One of the greatest needs in our day is for teachers who will not be afraid to unearth the practices of our Master and then do them!  Our modern teachers talk a good game, but they often try to teach before they do.  This is not imitating the Master.  Jesus didn’t just talk about the Commandments, He kept them.  He didn’t just speak of forgiveness—He forgave!  He didn’t just condemn gossip—He only spoke righteously.  We must do the same.

If, in our study of the Scripture, we find things that are uncomfortable for us, will we justify our existing actions, or will we submit to the will of our King and imitate Him?  If His Word flies in the face of our theology and doctrine, which will we serve?  Will we allow Him the freedom and right to shake in our lives what can be shaken?  Or will we be like the rich, young ruler who turns away sorrowful because He couldn’t let go?

Jesus still calls you to discipleship first and foremost.  Not just to a 10-week course in Bible 101, or to a Wednesday night class.  He doesn’t even just call you to a church or denomination.  He calls you to Himself!  “Follow Me”, He says.  Take the yoke of His Kingdom, submit to His will—obey Him.  That’s the call of discipleship being presented to you.

“If anyone comes to Me and does not hate his own father and mother, wife and children, brothers and sisters, yes, even his own life, he cannot be My disciple.  Whoever does not bear his own cross and come after Me cannot be My disciple.  For which of you, desiring to build a tower, does not first sit down and count the cost, whether he has enough to complete it?  Otherwise, when he has laid a foundation and is not able to finish, all who see it begin to mock him, saying, ‘This man began to build and was not able to finish’.  Or what king, going out to encounter another king in war, will not sit down first and deliberate whether he is able with ten thousand to meet him who comes against him with twenty thousand?  And if not, while the other is yet a great way off, he sends a delegation and asks for terms of peace.  So therefore, any one of you who does not renounce all that he has cannot be My disciple.” (Lk. 14:26-33)
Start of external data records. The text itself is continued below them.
(* ===== verification/DispatchProgress.v ===== *)
(** What the lists of RunDispatch.v are worth: a Run that is listed as claimable
    can be claimed, and one that is listed for reconciliation can be quarantined
    and is then listed no more. *)
From S2P Require Import Prelude Js JsDate JsJson JsParse Identifiers Entities.
From S2P Require Import Deterministic InMemoryAuth Coordination Persistence RunCoordination DurableState.
From S2P Require Import Sqlite SqliteSchema SqliteWorker SqliteStep RunDispatch DispatchGuarantees.
Local Open Scope Z_scope.

(** ** A database in order *)
Record dispatch_wf (d : Database) : Prop := mk_dispatch_wf {
  dw_leases : executionLeases_hold d = Ok tt;
  dw_runs : runs_hold d = Ok tt;
  dw_checkpoints : checkpoints_hold d = Ok tt;
  dw_readable : ∀ l, l ∈ t_executionLeases d → parseLease l = Ok l ∧ isCanonicalTimestamp (xl_expiresAt l) = true;
  dw_turns : ∀ t r, t ∈ t_turns d → r ∈ t_runs d → run_key r = (tu_ownerId t, tu_agentId t, tu_runId t) →
    tu_threadId t = ru_threadId r ∧ 0 ≤ tu_turnIndex t ≤ MAX_SAFE_INTEGER }.

Ltac holds_iff :=
  split;
  [ intros; inv_ok; repeat match goal with H : constraint _ _ _ = Ok _ |- _ => apply constraint_Ok in H end; done
  | intros; destruct_and?; repeat (rewrite (proj2 (constraint_Ok _ _ _ tt)); [cbn [mbind result_bind]|]); done ].

Lemma leases_hold_iff d : executionLeases_hold d = Ok tt ↔
  (∀ l, l ∈ t_executionLeases d → execution_checks l = true) ∧ lease_keys d ∧
  NoDup (xl_executionLeaseId <$> t_executionLeases d) ∧ ∀ l, l ∈ t_executionLeases d → execution_references d l = true.
Proof.
  unfold executionLeases_hold, lease_keys, check_holds, primary_holds, unique_holds, foreign_holds.
  rewrite <-!forallb_elem, <-!keys_unique_spec. holds_iff.
Qed.

Lemma runs_hold_iff d : runs_hold d = Ok tt ↔
  (∀ r, r ∈ t_runs d → (0 <=? ru_revision r) = true) ∧ NoDup (ru_id <$> t_runs d) ∧ NoDup (ru_triggerId <$> t_runs d) ∧
  ∀ r, r ∈ t_runs d → run_references d r = true.
Proof.
  unfold runs_hold, check_holds, primary_holds, unique_holds, foreign_holds.
  rewrite <-(forallb_elem (λ r, 0 <=? ru_revision r)), <-(forallb_elem (run_references d)), <-!keys_unique_spec. holds_iff.
Qed.
(* ===== verification/ModelBudget.v ===== *)
(** packages/persistence-sqlite/src/sqlite-model-budget-operations.ts (with the
    data of packages/application/src/ports/model-budget.ts): the ledger of what
    calls of models may cost.  Every Run, background occurrence and memory
    projection has an account; a call reserves its estimate, is started, and is
    settled with what it cost, or its result is unknown until it is. *)
From S2P Require Import Prelude Js JsDate Identifiers Entities.
From S2P Require Import Deterministic InMemoryAuth Coordination Persistence DurableState.
From S2P Require Import Sqlite SqliteSchema SqliteWorker RunDispatch.
Local Open Scope Z_scope.

(** ** Data *)
Inductive ModelBudgetAccountParent :=
  | run_parent (runId : RunId)
  | occurrence_parent (occurrenceId : OccurrenceId)
  | projection_parent (jobId : string).

#[global] Instance ModelBudgetAccountParent_eq_dec : EqDecision ModelBudgetAccountParent.
Proof. solve_decision. Defined.

Inductive ModelBudgetActiveParent :=
  | active_run (runId : RunId) (executionLease : RunExecutionLeaseClaim)
  | active_occurrence (occurrenceId : OccurrenceId) (expectedRevision : Z) (workLeaseId workLeaseHolderId : string)
  | active_projection (jobId claimedBy : string) (attemptCount : Z).

(** An active parent is used where an account parent is expected. *)
Definition account_parent (parent : ModelBudgetActiveParent) : ModelBudgetAccountParent :=
  match parent with
  | active_run runId _ => run_parent runId
  | active_occurrence occurrenceId _ _ _ => occurrence_parent occurrenceId
  | active_projection jobId _ _ => projection_parent jobId
  end.

Record ModelBudgetLimits := mkBudgetLimits {
  ml_accountCostMicros : Z; ml_globalCostMicros : Z; ml_perClassificationCostMicros : ProductDataClassification → Z }.
Lemma total_elem f t x : (∀ r, r ∈ t → 0 ≤ f r) → x ∈ t → f x ≤ total f t.
Proof.
  intros H Hx. induction t as [|r t IH]; [by apply not_elem_of_nil in Hx|]. rewrite total_cons.
  assert (0 ≤ total f t) by (apply total_nonneg; intros r' Hr'; apply H; by right).
  apply elem_of_cons in Hx as [->|Hx]; [lia|]. assert (0 ≤ f r) by (apply H; by left).
  assert (f x ≤ total f t) by (apply IH; [intros r' Hr'; apply H; by right|done]). lia.
Qed.

(** Filters and updates that do not move rows across the filter. *)
Lemma where_insert p r t : all_where p (insert_row r t) = all_where p t ++ (if p r then [r] else []).
Proof. unfold all_where, insert_row. rewrite List.filter_app. cbn. by destruct (p r). Qed.

Lemma where_update p q g t : (∀ r, r ∈ t → q r = true → p (g r) = p r) →
  all_where p (update_where q g t) = update_where q g (all_where p t).
Proof.
  intros H. unfold all_where, update_where. induction t as [|r t IH]; [done|]. cbn.
  rewrite IH by (intros r' Hr'; apply H; by right). destruct (q r) eqn:Eq.
  - rewrite H by (by left || done). destruct (p r) eqn:Ep; cbn; by rewrite ?Eq.
  - destruct (p r) eqn:Ep; cbn; by rewrite ?Eq.
Qed.
End total.

(** ** The accounting *)
Definition key : Type := string * string * string.

(** The allocations of an account. *)
Definition kids (k : key) (t : list AllocationRow) : list AllocationRow := all_where (λ r, allocation_account r === k) t.

Definition open_cost (r : AllocationRow) : Z := if is_open (al_status r) then al_estimatedCostMicros r else 0.
Definition charged_cost (r : AllocationRow) : Z :=
  if al_status r === allocation_settled then default 0 (al_actualCostMicros r) else 0.

(** A call that cost more than its estimate. *)
Definition overrun (r : AllocationRow) : bool :=
  (al_status r === allocation_settled) && (al_estimatedCostMicros r <? default 0 (al_actualCostMicros r)).

(** What an account says about its allocations.  An occurrence is given its
    reservation when it is admitted, and may spend without an allocation. *)
Record balanced (a : AccountRow) (t : list AllocationRow) : Prop := mk_balanced {
  bal_reserved : match ac_parentKind a with
                 | kind_occurrence => total open_cost t ≤ ac_reservedCostMicros a
                 | _ => ac_reservedCostMicros a = total open_cost t
                 end;
  bal_spent : match ac_parentKind a with
              | kind_occurrence => total charged_cost t ≤ ac_spentCostMicros a
              | _ => ac_spentCostMicros a = total charged_cost t
              end;
  bal_unknown : ∀ r, r ∈ t → al_status r = allocation_unknown → ac_status a ≠ account_active;
  bal_overrun : ac_parentKind a ≠ kind_occurrence →
    ac_status a = account_over_budget ↔ ∃ r, r ∈ t ∧ overrun r = true;
}.

Record accounts_sound (t : list AccountRow) : Prop := mk_accounts_sound {
  as_keys : NoDup (account_key <$> t);
  as_checks : ∀ a, a ∈ t → account_checks a = true }.

Record allocations_sound (accounts : list AccountRow) (t : list AllocationRow) : Prop := mk_allocations_sound {
  ls_keys : NoDup (allocation_key <$> t);
  ls_checks : ∀ x, x ∈ t → allocation_checks x = true;
  ls_parents : ∀ x, x ∈ t → allocation_account x ∈ account_key <$> accounts }.

Record ledger_wf (d : Database) : Prop := mk_ledger_wf {
  lw_accounts : accounts_sound (t_accounts d);
  lw_allocations : allocations_sound (t_accounts d) (t_allocations d);
  lw_balanced : ∀ a, a ∈ t_accounts d → balanced a (kids (account_key a) (t_allocations d)) }.

(** ** The steps *)
Definition set_account (a : AccountRow) (reserved spent : Z) (status : AccountStatus) (d : Database) : Database :=
  d <| t_accounts := update_where (same_account a)
         (account_with reserved spent status (ac_revision a + 1)) (t_accounts d) |>.
Definition set_allocations (f : list AllocationRow → list AllocationRow) (d : Database) : Database :=
  d <| t_allocations := f (t_allocations d) |>.

Definition is_allocation (x r : AllocationRow) : bool := allocation_key r === allocation_key x.

(** What the accounts of which [p] holds may cost: those of a scope, those of a
    classification in it, and one account. *)
Definition cost (r : AccountRow) : Z := ac_reservedCostMicros r + ac_spentCostMicros r.
Definition cost_of (p : AccountRow → bool) (d : Database) : Z := total (λ r, if p r then cost r else 0) (t_accounts d).
Definition in_scope (o a : string) (r : AccountRow) : bool := (ac_ownerId r === o) && (ac_agentId r === a).
Definition in_class (o a : string) (c : ProductDataClassification) (r : AccountRow) : bool :=
  in_scope o a r && (ac_dataClassification r === c).
Definition is_account (k : key) (r : AccountRow) : bool := account_key r === k.

(** A further cost of an account is within the limits. *)
Record affordable (limits : ModelBudgetLimits) (a : AccountRow) (n : Z) (d : Database) : Prop := mk_affordable {
  af_account : cost a + n ≤ ml_accountCostMicros limits;
  af_global : cost_of (in_scope (ac_ownerId a) (ac_agentId a)) d + n ≤ ml_globalCostMicros limits;
  af_class : cost_of (in_class (ac_ownerId a) (ac_agentId a) (ac_dataClassification a)) d + n
    ≤ ml_perClassificationCostMicros limits (ac_dataClassification a) }.

Definition tables_sound (d : Database) : Prop :=
  accounts_sound (t_accounts d) ∧ allocations_sound (t_accounts d) (t_allocations d).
These are pretty tough words, but they fit right into Jewish discipleship.  The prospective disciple must be willing to leave all that he has and begin a new life following his Rabbi.  Here, our Rabbi Jesus does not lay out before us all the possible scenarios of our lives and ask us to peruse over them and make a decision.  No!  The decision being presented is to decide to follow Him regardless of all the possible scenarios of life!  The decision is hard.  There are Christians that have been in church their whole lives that have never become disciples.  But what a life they are missing!  The excitement of following the resurrected Rabbi that expects everything from us, but promises us more!  The more we submit to Him, the more He trusts us with.  There is no limit to His reign within and around us!  There is no better life in all of eternity!  We only have to be willing.

[i] This paragraph, though not copied verbatim, was taken from the book King of the Jews, produced by First Fruits of Zion.